The truth is so often that people are fine with the impact of exclusion and discrimination being borne and absorbed by individuals, rather than effecting larger social shifts. One of my kids has to strategize about taking a shower in a dorm, and about whether to disclose disability to professors so that they won’t automatically penalize neurodivergent traits. Another has to grow up without a meaningful community because people would rather we manage his sounds and behaviors away from “polite” society. Any suggestion on the part of parents or self advocates that we build different communities is often met with resistance. We have to be inspirational all on our own!
Nathan Monk (whose book I reviewed last time) talks often on social media about being dyslexic, and how, when people shame him for spelling or grammatical errors, he goes into a spiral. Then he gets a bunch of people lecturing him to talk less about his disability because he’s clearly too “sensitive” for public discourse about it.

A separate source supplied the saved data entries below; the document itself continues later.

(* ===== verification/HandshakeFacts.v ===== *)
(** * Negotiation, agreement and authentication of the handshake *)

From S2P Require Export Handshake.
From S2P Require Import ControlCodecFacts.
Local Open Scope N_scope.

(** ** Words and capabilities *)

Lemma land_not_u64 b : b <= u64_max -> N.land b (not_u64 b) = 0.
Proof.
  intros Hb. unfold not_u64. change u64_max with (N.ones 64).
  destruct (N.eq_dec b 0) as [->|Hz]; [done|].
  apply N.land_lnot_diag_low. apply N.log2_lt_pow2; lia.
Qed.

Lemma land_subset a b : b <= u64_max -> N.land (N.land a b) (not_u64 b) = 0.
Proof. intros Hb. by rewrite <- N.land_assoc, land_not_u64, N.land_0_r. Qed.

Lemma words_subset_zip ws os :
  Forall (fun w => w <= u64_max) os -> words_subset (zip_with N.land ws os) os = true.
Proof.
  revert ws. induction os as [|o os IH]; intros [|w ws] Hos; cbn; try done.
  decompose_Forall_hyps. rewrite land_subset by done. by rewrite IH.
Qed.

Lemma intersect_Some a b c :
  capability_intersect a b = Some c <->
  cap_protocol_id a = cap_protocol_id b
  /\ c = mkCapabilitySet (cap_protocol_id a) (zip_with N.land (words a) (words b)).
Proof. unfold capability_intersect. case_bool_decide; naive_solver. Qed.

(** ** Negotiation of upper protocols *)

(** The offer a side is held to: its first one with that stable id. *)
Definition first_offer (id : ProtocolStableId) (offers : list ProtocolOffer) : option ProtocolOffer :=
  List.find (fun o => bool_decide (offer_stable_id o = id)) offers.

#[global] Arguments first_offer : simpl never.

(** What the two sides agree on for one protocol. *)
Definition agreed (local remote : list ProtocolOffer) (s : ProtocolSelection) : Prop :=
  exists l r, first_offer (sel_stable_id s) local = Some l
  /\ first_offer (sel_stable_id s) remote = Some r
  /\ range_negotiate (offer_versions l) (offer_versions r) = Some (sel_version s)
  /\ offer_schema l = sel_schema s /\ offer_schema r = sel_schema s
  /\ capability_intersect (offer_capabilities l) (offer_capabilities r)
     = Some (sel_capabilities s).

Lemma first_offer_Some id offers o :
  first_offer id offers = Some o -> o ∈ offers /\ offer_stable_id o = id.
Proof.
  intros Hf. apply List.find_some in Hf as [Hin Hid]. apply bool_decide_eq_true in Hid.
  split; [by apply list_elem_of_In|done].
Qed.

Lemma first_offer_cons id o offers :
  first_offer id (o :: offers)
  = if decide (offer_stable_id o = id) then Some o else first_offer id offers.
Proof. unfold first_offer. cbn. case_decide; [by rewrite bool_decide_true|by rewrite bool_decide_false]. Qed.

Lemma offers_conflict_false l r : offers_conflict l r = false -> offer_schema l = offer_schema r.
Proof. unfold offers_conflict. intros [Hs _]%orb_false_iff. by guards. Qed.

Lemma agreed_skip l local remote s :
  offer_stable_id l <> sel_stable_id s -> (agreed (l :: local) remote s <-> agreed local remote s).
Proof. intros Hne. unfold agreed. by rewrite first_offer_cons, decide_False. Qed.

This is all nonsense ableism. Vulnerability is a gift most people don’t deserve. If you want to carry on being part of an exclusionary world, and also don’t want to feel any discomfort by knowing what impact your indifference has on the disabled, carry on, I guess. But none of us who are trying to create a more loving, interdependent world need to enable you. The time has come for you to do some work on the person you say you want to be.
Radha.
Source:
Obama, Michelle. “Becoming.” New York: Penguin Random House, 2018.
I enjoyed Becoming and that part also stood out to me.
My “door slam” moment was during a crisis when someone asked if I was praying consistently for help, then I received a phone call from another mutual friend recommending someone to come perform a laying of hands as a cure… for literal autism. In the midst of a confluence of tropical storms and other crises they wanted me to have a stranger come into my home to “cure” my son.
I have been talking quite a bit about my desire to teach the world to adapt to neurodivergence rather than trying to train ND kids to assimilate to our capitalist, white supremacy culture which pushes (with a vice clamp) assimilation while claiming the label of “diversity” (at least here in the U.S.).
Anyhoo… I am so very glad to see that R is in his dorm. I know you miss him! Hope all is going well 😊❤️.